A nonsuit may be granted “only when, disregarding conflicting evidence and giving to plaintiff's evidence all the value to which it is legally entitled, herein indulging in every legitimate inference which may be drawn from that evidence, the result is a determination that there is no evidence of sufficient substantiality to support a verdict in favor of the plaintiff if such a verdict were given.” (Estate of Lances, 216 Cal. 397, 400, 14 P.2d 768; 4 Witkin 2d, Calif.Proc., Trial, s 353, pp. 3152—3153.) Under this criterion, the nonsuit in this case was improperly granted. A jury question was presented as to whether Mr. Sabini was negligent in failing to repair the window in a one-month period or safeguarding the window in the meantime. There is nothing in the record to indicate that he warned Mrs. Minoletti of the dangerous condition of the window with the rope removed. While it cannot be disputed that some people might be aware of such a danger, at the very least a question of fact was presented for the jury's determination as to whether a reasonable man, with Mr. Sabini's knowledge of Mrs. Minoletti's age and capacity, would have warned her of the danger which may not have been obvious to her.

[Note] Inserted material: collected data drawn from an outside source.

(* ===== verification/WGInvDevice.v ===== *)
(** * wireguard-go/device: the device keeps its invariant

    Device.v and UAPI.v: going up and down, adding and removing peers, changing
    the identity, configuring. These stop and remove peers, so they develop the
    device by [evolves] only. *)
From S2P Require Import Prelude GoStrings GoNet GoBytes WGCrypto WGCookie WGState Handshake HandshakeProofs WGPeer WGRecv Device.
From S2P Require Import WGInv WGInvSession WGInvOps.
From S2P Require AllowedIPs AllowedIPsProofs RateLimiter UAPI.
Open Scope Z_scope.

Section device.
Context {C : Crypto} {BI : Bind} (entropy : nat -> list Z * option error) (draws : nat) (Hgen : generator_ok entropy draws).
Implicit Types (d : Device) (p : pid) (x : Peer).

(** Peers run only while the device is up. *)
Definition quiet d : Prop := forall p, running p d -> up d.
Definition fair d d' : Prop := sound d' /\ evolves d d'.
Lemma fair_refl d : sound d -> fair d d.
Proof. by split. Qed.
Lemma fair_trans d1 d2 d3 : fair d1 d2 -> fair d2 d3 -> fair d1 d3.
Proof. intros [_ H1] [H2 H3]. split; [done|by trans d2]. Qed.
Lemma good_fair d d' : good d d' -> fair d d'.
Proof. intros [H1 [H2 _ _ _ _]]. by split. Qed.
Lemma good_quiet d d' : good d d' -> quiet d -> quiet d'.
Proof.
  intros [_ [_ _ _ Hst Hs]] Hq p Hr. unfold up in *. rewrite Hst. destruct (Hs p Hr) as [H|H]; [|done]. by apply (Hq p).
Qed.
(** No peer runs, no index leads anywhere. *)
Definition silent d : Prop := (forall p, ~ running p d) /\ indexTable d = ∅.
Lemma none_running_silent d : sound d -> (forall p, ~ running p d) -> silent d.
Proof.
  intros HS H. split; [done|]. apply map_empty. intros i. apply eq_None_not_Some. intros [e He].
  destruct (s_index d HS i e He) as (x & Hx & Hr & _). apply (H (ie_peer e)). by exists x.
Qed.

(** ** Sockets *)
Lemma for_peers_bind {B} f (k : unit -> M B) d :
  (for_peers f ≫= k) d = (forM (map_to_list (keyMap d)) (fun kp => f kp.1 kp.2) ≫= k) d.
Proof. unfold for_peers, peers_in_map. by rewrite bind_assoc, gets_bind. Qed.
Lemma keeps_for_peers P f : Stable P -> (forall key p, keeps (fun d => P d /\ keyMap d !! key = Some p) (f key p)) -> keeps P (for_peers f).
Proof.
  intros St H d HS HP. unfold for_peers, peers_in_map, wp. rewrite gets_bind.
  apply (keeps_forM (fun d' => P d' /\ keyMap d' = keyMap d)); [|..|done|done].
  - intros d1 d2 He [H1 H2]. split; [by eapply St|]. by rewrite (x_map _ _ He).
  - intros [key p] Hin%elem_of_map_to_list. eapply keeps_weaken; [apply H|]. intros d' _ [HP' Hm]. by rewrite Hm.
Qed.
Lemma keeps_closeBind : keeps (fun _ => True) closeBindLocked.
Proof. unfold closeBindLocked. keep. Qed.
#[local] Hint Resolve keeps_closeBind : keeps.
Lemma keeps_mark_all : keeps (fun _ => True) (for_peers (fun _ p => markEndpointSrcForClearing p)).
Proof. apply keeps_for_peers; [apply _|]. intros. keep. Qed.
#[local] Hint Resolve keeps_mark_all : keeps.
Lemma keeps_BindSetMark mark : keeps (fun _ => True) (BindSetMark mark).
Proof. unfold BindSetMark. keep. Qed.
Lemma keeps_BindUpdate : keeps (fun _ => True) BindUpdate.
Proof. unfold BindUpdate. keep. Qed.

(** ** Up and down *)
Definition rest_same d d' : Prop :=
  keyMap d' = keyMap d /\ allowedips d' = allowedips d /\ state d' = state d /\ dev_privateKey d' = dev_privateKey d.
Lemma stop_all_ok (l : list (list Z * pid)) d : sound d -> (forall kp, kp ∈ l -> known kp.2 d) ->
  wp (forM l (fun kp => Peer_Stop kp.2)) (fun _ d' => fair d d' /\ rest_same d d' /\
    forall q, running q d' -> running q d /\ q ∉ l.*2) d.
Proof.
  revert d. induction l as [|[key p] l IH]; intros d HS Hl.
  { apply wp_ret. split_and!; try done. intros q Hq. split; [done|by intros ?%elem_of_nil]. }
  cbn [forM]. apply wp_bind. eapply wp_mono; [apply Peer_Stop_ok; [done|by apply (Hl (key, p)); left]|]. cbv beta.
  intros [] d1 (HS1 & He1 & Hp1 & Hq1 & Hm1 & Ha1 & Hst1 & Hpk1). cbn [snd] in *.
  eapply wp_mono; [apply IH; [done|]|].
  { intros kp Hkp. apply (e_known _ _ He1), Hl. by right. }
  cbv beta. intros [] d2 (Hf & (Hm2 & Ha2 & Hst2 & Hpk2) & Hq2). split; [by eapply fair_trans|]. split; [split_and!; congruence|].
  intros q Hq. destruct (Hq2 q Hq) as [Hr Hn]. assert (q <> p) as Hne by by intros ->.
  split; [by apply Hq1|]. cbn. by rewrite not_elem_of_cons.
Qed.
Lemma map_peers_known d kp : sound d -> kp ∈ map_to_list (keyMap d) -> known kp.2 d.
Proof. destruct kp as [key p]. intros HS Hin%elem_of_map_to_list. eapply in_map_known; [done|]. by exists key. Qed.
Lemma downLocked_ok d : sound d ->
  wp downLocked (fun _ d' => fair d d' /\ silent d' /\ keyMap d' = keyMap d /\ state d' = state d) d.
Proof.
  intros HS. unfold downLocked, BindClose. eapply wp_keeps_bind; [apply keeps_closeBind|done|done|].
  intros r d1 _ Hg1. unfold wp. rewrite for_peers_bind. apply wp_bind.
  eapply wp_mono; [apply stop_all_ok; [apply Hg1|intros kp; by apply map_peers_known; apply Hg1]|]. cbv beta.
  intros [] d2 (Hf & (Hm & _ & Hst & _) & Hq). destruct Hg1 as [HS1 [He1 Hm1 _ Hst1 _]]. apply wp_ret.
  split; [by eapply fair_trans|]. split; [|split; congruence]. apply none_running_silent; [apply Hf|].
  intros q Hr. destruct (Hq q Hr) as [Hr1 Hn]. destruct (running_in_map q d1 HS1 Hr1) as [pk Hpk]. apply Hn.
  apply list_elem_of_fmap. exists (pk, q). split; [done|]. by apply elem_of_map_to_list.
Qed.
#[local] Hint Resolve keeps_SendKeepalive : keeps.
Lemma start_peer_ok p d : sound d -> in_map p d -> up d ->
  wp (_ ← Peer_Start p; x ← get_peer p; when (0 <? persistentKeepaliveInterval x) (SendKeepalive entropy draws p))
    (fun _ d' => good d d' /\ running p d') d.
Proof.
  intros HS Hin Hup. apply wp_bind. eapply wp_mono; [by apply Peer_Start_ok|]. cbv beta. intros [] d1 [Hg1 Hr1].
  assert (keeps (running p) (x ← get_peer p; when (0 <? persistentKeepaliveInterval x) (SendKeepalive entropy draws p))) as Hk by keep.
  eapply wp_mono; [apply Hk; [apply Hg1|done]|]. cbv beta. intros [] d2 Hg2.
  split; [by eapply good_trans|]. by eapply running_stable; [apply Hg2|].
Qed.
Lemma start_all_ok (l : list (list Z * pid)) d : sound d -> up d -> (forall kp, kp ∈ l -> in_map kp.2 d) ->
  wp (forM l (fun kp => _ ← Peer_Start kp.2; x ← get_peer kp.2;
        when (0 <? persistentKeepaliveInterval x) (SendKeepalive entropy draws kp.2)))
    (fun _ d' => good d d' /\ forall kp, kp ∈ l -> running kp.2 d') d.
Proof.
  revert d. induction l as [|[key p] l IH]; intros d HS Hup Hl; [by apply wp_ret; split; [|intros ? ?%elem_of_nil]|].
  cbn [forM]. apply wp_bind. eapply wp_mono; [apply (start_peer_ok p); [done|apply (Hl (key, p)); by left|done]|].
  cbv beta. intros [] d1 [Hg1 Hr1]. eapply wp_mono; [apply IH; [apply Hg1|by eapply up_stable; [apply Hg1|]|]|].
  { intros kp Hkp. eapply in_map_stable; [apply Hg1|]. apply Hl. by right. }
  cbv beta. intros [] d2 [Hg2 Hr2]. split; [by eapply good_trans|]. intros kp [->|Hkp]%elem_of_cons; [|auto].
  by eapply running_stable; [apply Hg2|].
Qed.
Lemma upLocked_ok d : sound d -> up d ->
  wp (upLocked entropy draws) (fun r d' => good d d' /\ (r = None -> forall p, in_map p d' -> running p d')) d.
Proof.
  intros HS Hup. unfold upLocked. eapply wp_keeps_bind; [apply keeps_BindUpdate|done|done|]. intros [e|] d1 _ Hg1; [by apply wp_ret|].
  unfold wp. rewrite for_peers_bind. apply wp_bind.
  eapply wp_mono; [apply start_all_ok; [apply Hg1|by eapply up_stable; [apply Hg1|]|]|].
  { intros [pk p] Hin%elem_of_map_to_list. by exists pk. }
  cbv beta. intros [] d2 [Hg2 Hr2]. apply wp_ret. split; [by eapply good_trans|]. intros _ p [pk Hp].
  rewrite (x_map _ _ (proj2 Hg2)) in Hp. apply (Hr2 (pk, p)). by apply elem_of_map_to_list.
Qed.
Lemma set_state_fair s d : sound d -> fair d (set_state s d).
Proof. intros HS. split; [by destruct HS|]. by split. Qed.
Lemma go_down_ok er d : sound d ->
  wp (go_down er) (fun r d' => fair d d' /\ state d' = deviceStateDown /\ silent d' /\ keyMap d' = keyMap d /\
    (er <> None -> r = er)) d.
Proof.
  intros HS. unfold go_down, wp. rewrite modify_bind. pose proof (set_state_fair deviceStateDown d HS) as Hf0.
  apply wp_bind. eapply wp_mono; [apply downLocked_ok, Hf0|]. cbv beta. intros r d1 (Hf1 & Hs & Hm & Hst).
  apply wp_ret. split_and!; try done; [by eapply fair_trans|]. by destruct er.
Qed.
(** What a change of state comes to. *)
Lemma changeState_ok want d : sound d -> quiet d ->
  wp (changeState entropy draws want) (fun r d' => fair d d' /\ quiet d' /\ keyMap d' = keyMap d /\
    (if bool_decide (state d = deviceStateClosed \/ want = state d \/ want = deviceStateClosed) then d' = d /\ r = None
     else match want, r with
          | deviceStateUp, None => up d' /\ forall p, in_map p d' -> running p d'
          | _, _ => state d' = deviceStateDown /\ silent d'
          end)) d.
Proof.
  intros HS Hq. unfold changeState, wp. rewrite gets_bind. case_bool_decide as H1.
  { rewrite bool_decide_eq_true_2 by auto. by apply wp_ret. }
  case_bool_decide as H2. { rewrite bool_decide_eq_true_2 by auto. by apply wp_ret. }
  assert (forall d', silent d' -> quiet d') as Hsq by (intros d' [Hn _] p Hr; by destruct (Hn p)).
  destruct want.
  - rewrite bool_decide_eq_false_2 by naive_solver. eapply wp_mono; [by apply go_down_ok|]. cbv beta.
    intros r d' (Hf & Hst & Hs & Hm & _). split_and!; auto.
  - rewrite bool_decide_eq_false_2 by naive_solver. rewrite modify_bind. pose proof (set_state_fair deviceStateUp d HS) as Hf0.
    set (d0 := set_state deviceStateUp d) in *. apply wp_bind. eapply wp_mono; [apply upLocked_ok; [apply Hf0|done]|].
    cbv beta. intros r d1 [Hg1 Hr1]. pose proof (good_fair _ _ Hg1) as Hf1. destruct r as [e|].
    + eapply wp_mono; [apply go_down_ok, Hf1|]. cbv beta. intros r d2 (Hf2 & Hst & Hs & Hm & Hr).
      pose proof (x_map _ _ (proj2 Hg1)) as Hm1. change (keyMap d0) with (keyMap d) in Hm1. rewrite (Hr ltac:(done)).
      split_and!; auto; [|congruence]. apply (fair_trans d d0); [done|]. by apply (fair_trans d0 d1).
    + apply wp_ret. assert (up d1) as Hu1 by (by eapply up_stable; [apply Hg1|]).
      split_and!; auto; [by eapply fair_trans|by intros ? _|exact (x_map _ _ (proj2 Hg1))].
  - rewrite bool_decide_eq_true_2 by auto. by apply wp_ret.
Qed.
Section counters.
Context {C : Crypto} {BI : Bind} (entropy : nat -> list Z * option error) (draws : nat).
(** C34: The counters. After any run, what [WGDevice.GetStats] reads back from the
    text of [IpcGet] are the sums of the bytes sent to and received from the
    peers, and the second of the latest handshake with any of them. *)
Theorem counters_read_back evs mtu bs now n d : generator_ok entropy draws -> reached entropy draws evs mtu bs now n d ->
  bytes_ok (dev_privateKey d) -> (forall pk p x, keyMap d !! pk = Some p -> peers d !! p = Some x -> readable x) ->
  WGDevice.parse_stats (IpcGet d) = mkStats (i64 (total txBytes d)) (i64 (total rxBytes d)) (latest d).
Proof.
  intros Hgen Hr Hb Hx. pose proof (reached_safe _ _ _ _ _ _ _ _ Hgen Hr) as (HS & _ & _).
  assert (forall kp x, kp ∈ map_to_list (keyMap d) -> peers d !! kp.2 = Some x -> readable x) as Hx'.
  { intros [pk p] x Hin%elem_of_map_to_list. by apply Hx with pk. }
  unfold WGDevice.parse_stats. change (IpcGet d) with (joined (get_lines d)).
  rewrite Split_joined by by apply get_lines_no_lf. rewrite foldl_app. unfold get_lines. rewrite !foldl_app.
  rewrite (no_effects (if isZero _ then _ else _)) by by apply if_no_effect, (other_no_effect "private_key").
  rewrite (no_effects (if net_port _ =? 0 then _ else _)) by by apply if_no_effect, (other_no_effect "listen_port").
  rewrite (no_effects (if net_fwmark _ =? 0 then _ else _)) by by apply if_no_effect, (other_no_effect "fwmark").
  rewrite (no_effects [""]) by (by apply Forall_cons_2; [|apply Forall_nil_2]).
  change (mkStats 0 0 0) with (mkStats (i64 0) (i64 0) 0). rewrite (all_peers_effect d _ 0 0 0 Hx'). cbv zeta. by rewrite max_fold.
Qed.
End counters.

The evidence does not show that, as a matter of law, Mrs. Minoletti was guilty either of contributory negligence or of assumption of the risk. She did not assume the risk if she did not know of the specific danger (Vierra v. Fifth Avenue Rental Service, 60 Cal.2d 266, 271, 32 Cal.Rptr. 193, 383 P.2d 777), and we are unprepared to say that her opening the window on this occasion demonstrates lack of prudence, especially in view of the fact that she had opened it without disaster while it was in a broken condition.
Although we do not purport to suggest the eventual outcome of the case, there was at least sufficient evidence to withstand a nonsuit and to send the matters of fact to the jury.
The judgment is reversed.
1. Civil Code section 1942 provides: ‘If within a reasonable time after notice to the lessor, of dilapidations which he ought to repair, he neglects to do so, the lessee may repair the same himself, where the cost of such repairs do not require an expenditure greater than one month's rent of the premises, and deduct the expenses of such repairs from the rent, or the lessee may vacate the premises, in which case he shall be discharged from further payment of rent, or performance of other conditions.’
2. Civil Code section 1714 provides: ‘Every one is responsible, not only for the result of his willful acts, but also for an injury occasioned to another by his want of ordinary care or skill in the management of his property or person, except so far as the latter has, willfully or by want of ordinary care, brought the injury upon himself. The extent of liability in such cases is defined by the Title on Compensatory Relief.’
CALDECOTT, Associate Justice.
DRAPER, P.J., and HAROLD C. BROWN, J., concur.